When he was eighty-four years of age, he became unable to preach any longer, and nearly the whole care of the church devolved on his colleague. But though he could no longer speak from the pulpit to those whom he loved, he was not the man to be idle. Very far, indeed, from that. To relieve the poor, comfort the afflicted, and instruct the ignorant, was still his delight, and an object very near his heart.

Among other things, he became greatly interested in the moral welfare of the colored people around him. He saw how grossly and unaccountable they were neglected, and he resolved to make an effort, though a feeble one, in their behalf. He proposed to those families who had Negro servants, that they should send them to him once a week, to be instructed in the way of virtue and religion. "In this humble, but benevolent work," says a distinguished writer, "he rejoiced to occupy some of his last hours; but death intervened before much could be accomplished."

Another work of charity, which this venerable man undertook, in his days, and after he could no longer leave his house, was the instruction of a blind boy, who lived in the neighborhood, and who had lost his sight by falling into the fire.
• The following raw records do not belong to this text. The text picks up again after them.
(** * Helpers of the workflows *)

(** ** [sort_copes] of [fmri_workflow.py] and [modelfit_workflow.py] *)

(** [l[i]] for an index that is not negative. *)
Definition py_index {A : Type} (l : list A) (i : nat) : result A :=
  match l !! i with
  | Some x => Ok x
  | None => Raise IndexError
  end.

(** The inner loop, [for j, elements in enumerate(files):
    outfiles[i].append(elements[i])], on the list [outfiles[i]]. *)
Fixpoint sort_copes_inner {A : Type} (files : list (list A)) (i : nat)
    (outfiles_i : list A) : result (list A) :=
  match files with
  | [] => Ok outfiles_i
  | elements :: rest =>
      x <- py_index elements i ;;
      sort_copes_inner rest i (outfiles_i ++ [x])
  end.

(** The outer loop over [range(numelements)]; [outfiles.insert(i, [])]
    is called with [i = len(outfiles)], so the new list goes to the
    end. *)
Fixpoint sort_copes_outer {A : Type} (files : list (list A))
    (range : list nat) (outfiles : list (list A))
    : result (list (list A)) :=
  match range with
  | [] => Ok outfiles
  | i :: range' =>
      outfiles_i <- sort_copes_inner files i [] ;;
      sort_copes_outer files range' (outfiles ++ [outfiles_i])
  end.

(** [sort_copes] of [fmri_workflow.py]. *)
Definition sort_copes {A : Type} (files : list (list A))
    : result (list (list A)) :=
  first <- py_index files 0 ;;
  let numelements := length first in
  sort_copes_outer files (seq 0 numelements) [].

(** [sort_copes] of [modelfit_workflow.py]: the same loops after two
    assertions; [files[0] is not str] compares with the type [str] and
    holds for every list. *)
Definition sort_copes_checked {A : Type} (files : list (list A))
    : result (list (list A)) :=
  first <- py_index files 0 ;;
  let numcopes := length first in
  _ <- py_assert (Nat.ltb 1 numcopes) None ;;
  sort_copes_outer files (seq 0 numcopes) [].

(** [num_copes]. *)
Definition num_copes {A : Type} (files : list A) : nat := length files.

(** [pickfirst = lambda x: x[0]]. *)
Definition pickfirst {A : Type} (x : list A) : result A := py_index x 0.

(** Every list has at least the length of the first one. *)
Definition long_enough {A : Type} (files : list (list A)) : Prop :=
  match files with
  | [] => False
  | first :: _ => Forall (fun els => (length first <= length els)%nat) files
  end.

(** Every list has the length [n]. *)
Definition rectangular {A : Type} (n : nat) (files : list (list A)) : Prop :=
  Forall (fun els => length els = n) files.

(** ** [evt_info] of [modelfit_workflow.py] *)

(** A dict from condition names to tables, with its keys in the order of
    their insertion. *)
Definition dict : Type := list (string * list cevent).

(** [ev.keys()]. *)
Definition dict_keys (ev : dict) : list string := map fst ev.

(** [ev[name]]. *)
Fixpoint dict_get (ev : dict) (name : string) : result (list cevent) :=
  match ev with
  | [] => Raise (KeyError name)
  | (k, df) :: rest => if String.eqb k name then Ok df else dict_get rest name
  end.

(** A column of a table, [df.time] and the like: the table that
    [pd.DataFrame] makes of an empty list of records has no column, and
    the attribute is missing. *)
Definition column {B : Type} (f : cevent -> B) (df : list cevent)
    : result (list B) :=
  match df with
  | [] => Raise AttributeError
  | _ :: _ => Ok (map f df)
  end.

(** [[f(x) for x in l]] with an [f] that may raise. *)
Fixpoint for_each {A B : Type} (f : A -> result B) (l : list A)
    : result (list B) :=
  match l with
  | [] => Ok []
  | x :: rest => y <- f x ;; ys <- for_each f rest ;; Ok (y :: ys)
  end.

(** The names that the loop [for name in ev.keys()] keeps. *)
Fixpoint nonempty_names (ev : dict) (keys : list string)
    : result (list string) :=
  match keys with
  | [] => Ok []
  | name :: rest =>
      df <- dict_get ev name ;;
      names <- nonempty_names ev rest ;;
      Ok (if Nat.ltb 0 (length df) then name :: names else names)
  end.

Record Bunch : Type := mkBunch {
  conditions : list string;
  onsets : list (list (option Q));
  durations : list (list Q);
  amplitudes : list (list amp)
}.

(** [deepcopy(ev[name].time) if ev[name].shape[0] > 0 else []]. *)
Definition guarded_column {B : Type} (f : cevent -> B) (ev : dict)
    (name : string) : result (list B) :=
  df <- dict_get ev name ;;
  if Nat.ltb 0 (length df) then df' <- dict_get ev name ;; column f df'
  else Ok [].

(** [deepcopy(ev[name].time)]. *)
Definition plain_column {B : Type} (f : cevent -> B) (ev : dict)
    (name : string) : result (list B) :=
  df <- dict_get ev name ;; column f df.

(** The body of the loop over the runs. *)
Definition evt_info_run (ev : dict) : result Bunch :=
  names <- nonempty_names ev (dict_keys ev) ;;
  _ <- for_each (guarded_column time ev) names ;;
  _ <- for_each (guarded_column dur ev) names ;;
  _ <- for_each (guarded_column amplitude ev) names ;;
  c_onsets <- for_each (plain_column time ev) names ;;
  c_durations <- for_each (plain_column dur ev) names ;;
  c_amplitudes <- for_each (plain_column amplitude ev) names ;;
  Ok (mkBunch names c_onsets c_durations c_amplitudes).

Definition evt_info (cond_events : list dict) : result (list Bunch) :=
  for_each evt_info_run cond_events.

(** The dict [cond_events] that [process_events] returns: its keys are
    inserted in the order of the dict literal [split_ev]. *)
Definition dict_of (out : gmap string (list cevent)) : dict :=
  omap (fun k => pair k <$> out !! k) condition_names.

(** A name whose table has a row. *)
Definition has_rows (ev : dict) (name : string) : Prop :=
  exists df, dict_get ev name = Ok df /\ df <> [].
With the consent of the boy's friends, he took him to his own room, and taught him to repeat hymns, chapters, &c. So successful was he in his efforts, that the boy could repeat with the utmost accuracy, whole chapters from the Bible. He continued this labor of love as long as he lived.

But the hour of his dissolution was at hand. He perceived the grim messenger approaching him; though he was not by any means daunted. He retained his mental faculties, in a good degree, to the last. One of the last subjects he spoke of was the preaching of the gospel to the Indians. A dark cloud, he said, hung over these poor people, but it was his earnest prayer, that the Lord would dispel it; and that the work, which he had been enabled to begin, might go on and prosper.

The last words which Mr. Eliot was heard to utter, were "welcome joy!" And there can be little doubt, that a joy, truly welcome, awaited him; and that he now exults in the mansions of bliss. Mr. Eliot expired May 20, 1690, in the eighty-sixth year of his age.